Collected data
(** C39: when the saved index points past a shortened list whose last node is active, a Save that can write succeeds: profiles.json
    has the shorter list and the saved index is the last one, but runtime.json is not written, and its index, the one that
    was saved, points past the list on the disk. *)
Theorem stale_index_after_save w w' ch b r :
  inv w → can_save w → profiles (gui (ctl w)) ≠ s_profiles (saved (ctl w)) →
  selected_profile (runtime (gui (ctl w))) = (length (profiles (gui (ctl w))) - 1)%nat →
  (length (profiles (gui (ctl w))) ≤ active (saved (ctl w)))%nat →
  on_disk w Runtime = Some b → decode b = Ok r → selected_profile r = active (saved (ctl w)) → save_nodes w = (w', ch) →
  nodes_dirty (ctl w') = false ∧ (∃ b', on_disk w' Profiles = Some b' ∧ encode (profiles (gui (ctl w))) = Ok b') ∧
  active (saved (ctl w')) = (length (profiles (gui (ctl w))) - 1)%nat ∧
  on_disk w' Runtime = Some b ∧ (length (profiles (gui (ctl w))) ≤ selected_profile r)%nat.
Proof.
  intros (_ & Hs & Hv & _) Hcan Hp Ha Hlen Hb Hdec Hr. unfold save_nodes. destruct (write_nodes w) as [[w1 c1] ok] eqn:E1. intros [= <- _].
  assert (nodes_dirty (ctl w) = true) as Hd by (unfold nodes_dirty, list_dirty; by rewrite bool_decide_false).
  apply write_nodes_outcome in E1; [|done..]. rewrite Hd in E1. destruct E1 as (Ho & (_ & Hf) & Hok & _). rewrite (Hok Hcan) in Ho, Hf.
  destruct Ho as (Hg & _ & _ & _ & _ & _ & (_ & Hact & _ & Hn & _)). rewrite decide_False in Hf by done. destruct Hf as [Hl Hi].
  assert (active (saved (ctl w1)) = (length (profiles (gui (ctl w))) - 1)%nat) as Hact' by (rewrite Hact, Ha; lia).
  unfold index_written in Hi. rewrite decide_True in Hi by (rewrite Hact'; lia). rewrite Hi. split_and!; try done; [|lia].
  apply Hn. unfold active_in_range, sel_ok in *. lia.
Qed.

_Try it_
Repeat the records, every one of them, without any deviation.

_Task answer_
(** C39: when the saved index points past a shortened list whose last node is active, a Save that can write succeeds: profiles.json
    has the shorter list and the saved index is the last one, but runtime.json is not written, and its index, the one that
    was saved, points past the list on the disk. *)
Theorem stale_index_after_save w w' ch b r :
  inv w → can_save w → profiles (gui (ctl w)) ≠ s_profiles (saved (ctl w)) →
  selected_profile (runtime (gui (ctl w))) = (length (profiles (gui (ctl w))) - 1)%nat →
  (length (profiles (gui (ctl w))) ≤ active (saved (ctl w)))%nat →
  on_disk w Runtime = Some b → decode b = Ok r → selected_profile r = active (saved (ctl w)) → save_nodes w = (w', ch) →
  nodes_dirty (ctl w') = false ∧ (∃ b', on_disk w' Profiles = Some b' ∧ encode (profiles (gui (ctl w))) = Ok b') ∧
  active (saved (ctl w')) = (length (profiles (gui (ctl w))) - 1)%nat ∧
  on_disk w' Runtime = Some b ∧ (length (profiles (gui (ctl w))) ≤ selected_profile r)%nat.
Proof.
  intros (_ & Hs & Hv & _) Hcan Hp Ha Hlen Hb Hdec Hr. unfold save_nodes. destruct (write_nodes w) as [[w1 c1] ok] eqn:E1. intros [= <- _].
  assert (nodes_dirty (ctl w) = true) as Hd by (unfold nodes_dirty, list_dirty; by rewrite bool_decide_false).
  apply write_nodes_outcome in E1; [|done..]. rewrite Hd in E1. destruct E1 as (Ho & (_ & Hf) & Hok & _). rewrite (Hok Hcan) in Ho, Hf.
  destruct Ho as (Hg & _ & _ & _ & _ & _ & (_ & Hact & _ & Hn & _)). rewrite decide_False in Hf by done. destruct Hf as [Hl Hi].
  assert (active (saved (ctl w1)) = (length (profiles (gui (ctl w))) - 1)%nat) as Hact' by (rewrite Hact, Ha; lia).
  unfold index_written in Hi. rewrite decide_True in Hi by (rewrite Hact'; lia). rewrite Hi. split_and!; try done; [|lia].
  apply Hn. unfold active_in_range, sel_ok in *. lia.
Qed.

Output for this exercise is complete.